## [What needs to be done]
Below are the records; restate all of them word for word.

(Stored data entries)

··········

Lemma send_email_present (env : environ) (w : world)
    (subject html_content recipient_email : string) :
  ~ absent env "MAILGUN_API_KEY" -> ~ absent env "MAILGUN_DOMAIN" ->
  ~ absent env "SENDER_EMAIL" ->
  exists url auth data,
    send_email env w subject html_content recipient_email
    = ([Post url (Some auth) data],
       match mail_reply w with
       | Some status_code => inr status_code
       | None => inl (Uncaught "RequestException")
       end)
    /\ dict_get data "to" = Some recipient_email
    /\ dict_get data "subject" = Some subject
    /\ dict_get data "html" = Some html_content.
Proof.
  intros (k & Hk)%truthy_absent (d & Hd)%truthy_absent (s & Hs)%truthy_absent.
  unfold send_email. rewrite Hk, Hd, Hs.
  eexists. eexists. eexists.
  split; [destruct (mail_reply w); reflexivity|].
  repeat split.
Qed.

Lemma absent_dec (env : environ) (name : string) :
  absent env name \/ ~ absent env name.
Proof.
  unfold absent. destruct (truthy (getenv env name)); [right|left];
    congruence.
Qed.

(** How [report] ends. *)
Lemma report_result (env : environ) (w : world) (sat sun : datetime.date)
    (recipient_email : string) (changes : list EditRecord) :
  result (report env w (getenv env "BASE_DOMAIN")
            (datetime.combine sun datetime.time_min)
            (datetime.combine sat datetime.time_max) recipient_email changes)
  = Exit 0
  <-> changes = []
      \/ (exists html_output, sendable env sat sun changes html_output)
         /\ mail_reply w = Some 200.
Proof.
  unfold sendable.
  destruct changes as [|rc rest].
  { split; [auto | reflexivity]. }
  destruct (getenv env "BASE_DOMAIN") as [domain|].
  2:{ split; [discriminate|].
      intros [H|[(html & d & H & _) _]]; discriminate. }
  rewrite report_cons.
  destruct (snd (format_changes (rc :: rest) ("https://" ++ domain)
                   (datetime.combine sat datetime.time_max)
                   (datetime.combine sun datetime.time_min)
                   (before_dot domain))) as [html_output|] eqn:Hh.
  2:{ split; [discriminate|].
      intros [H|[(html & d & [= <-] & H & _) _]]; [discriminate|].
      rewrite Hh in H. discriminate. }
  cbv zeta.
  destruct (absent_dec env "MAILGUN_API_KEY") as [Hk|Hk];
    [|destruct (absent_dec env "MAILGUN_DOMAIN") as [Hd|Hd];
      [|destruct (absent_dec env "SENDER_EMAIL") as [Hs|Hs]]].
  1-3: rewrite send_email_absent by auto; split; [discriminate|];
       intros [H|[(html & d & _ & _ & H1 & H2 & H3) _]];
       [discriminate | contradiction..].
  destruct (send_email_present env w
              ("Weekly " ++ domain ++ " report: "
                 ++ datetime.strftime_bd
                      (datetime.combine sun datetime.time_min)
                 ++ " - "
                 ++ datetime.strftime_bd
                      (datetime.combine sat datetime.time_max))
              html_output recipient_email Hk Hd Hs)
    as (url & auth & data & -> & _).
  cbn [trace fst snd result].
  destruct (mail_reply w) as [status|].
  - destruct (Z.eqb_spec status 200) as [->|Hne]; cbn [result snd].
    + split; [intros _; right|reflexivity].
      split; [|reflexivity]. exists html_output, domain. auto.
    + split; [discriminate|].
      intros [H|[_ [= H]]]; [discriminate | contradiction].
  - split; [discriminate|]. intros [H|[_ H]]; discriminate.
Qed.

··········

## [Response box]
Lemma send_email_present (env : environ) (w : world)
    (subject html_content recipient_email : string) :
  ~ absent env "MAILGUN_API_KEY" -> ~ absent env "MAILGUN_DOMAIN" ->
  ~ absent env "SENDER_EMAIL" ->
  exists url auth data,
    send_email env w subject html_content recipient_email
    = ([Post url (Some auth) data],
       match mail_reply w with
       | Some status_code => inr status_code
       | None => inl (Uncaught "RequestException")
       end)
    /\ dict_get data "to" = Some recipient_email
    /\ dict_get data "subject" = Some subject
    /\ dict_get data "html" = Some html_content.
Proof.
  intros (k & Hk)%truthy_absent (d & Hd)%truthy_absent (s & Hs)%truthy_absent.
  unfold send_email. rewrite Hk, Hd, Hs.
  eexists. eexists. eexists.
  split; [destruct (mail_reply w); reflexivity|].
  repeat split.
Qed.

Lemma absent_dec (env : environ) (name : string) :
  absent env name \/ ~ absent env name.
Proof.
  unfold absent. destruct (truthy (getenv env name)); [right|left];
    congruence.
Qed.

(** How [report] ends. *)
Lemma report_result (env : environ) (w : world) (sat sun : datetime.date)
    (recipient_email : string) (changes : list EditRecord) :
  result (report env w (getenv env "BASE_DOMAIN")
            (datetime.combine sun datetime.time_min)
            (datetime.combine sat datetime.time_max) recipient_email changes)
  = Exit 0
  <-> changes = []
      \/ (exists html_output, sendable env sat sun changes html_output)
         /\ mail_reply w = Some 200.
Proof.
  unfold sendable.
  destruct changes as [|rc rest].
  { split; [auto | reflexivity]. }
  destruct (getenv env "BASE_DOMAIN") as [domain|].
  2:{ split; [discriminate|].
      intros [H|[(html & d & H & _) _]]; discriminate. }
  rewrite report_cons.
  destruct (snd (format_changes (rc :: rest) ("https://" ++ domain)
                   (datetime.combine sat datetime.time_max)
                   (datetime.combine sun datetime.time_min)
                   (before_dot domain))) as [html_output|] eqn:Hh.
  2:{ split; [discriminate|].
      intros [H|[(html & d & [= <-] & H & _) _]]; [discriminate|].
      rewrite Hh in H. discriminate. }
  cbv zeta.
  destruct (absent_dec env "MAILGUN_API_KEY") as [Hk|Hk];
    [|destruct (absent_dec env "MAILGUN_DOMAIN") as [Hd|Hd];
      [|destruct (absent_dec env "SENDER_EMAIL") as [Hs|Hs]]].
  1-3: rewrite send_email_absent by auto; split; [discriminate|];
       intros [H|[(html & d & _ & _ & H1 & H2 & H3) _]];
       [discriminate | contradiction..].
  destruct (send_email_present env w
              ("Weekly " ++ domain ++ " report: "
                 ++ datetime.strftime_bd
                      (datetime.combine sun datetime.time_min)
                 ++ " - "
                 ++ datetime.strftime_bd
                      (datetime.combine sat datetime.time_max))
              html_output recipient_email Hk Hd Hs)
    as (url & auth & data & -> & _).
  cbn [trace fst snd result].
  destruct (mail_reply w) as [status|].
  - destruct (Z.eqb_spec status 200) as [->|Hne]; cbn [result snd].
    + split; [intros _; right|reflexivity].
      split; [|reflexivity]. exists html_output, domain. auto.
    + split; [discriminate|].
      intros [H|[_ [= H]]]; [discriminate | contradiction].
  - split; [discriminate|]. intros [H|[_ H]]; discriminate.
Qed.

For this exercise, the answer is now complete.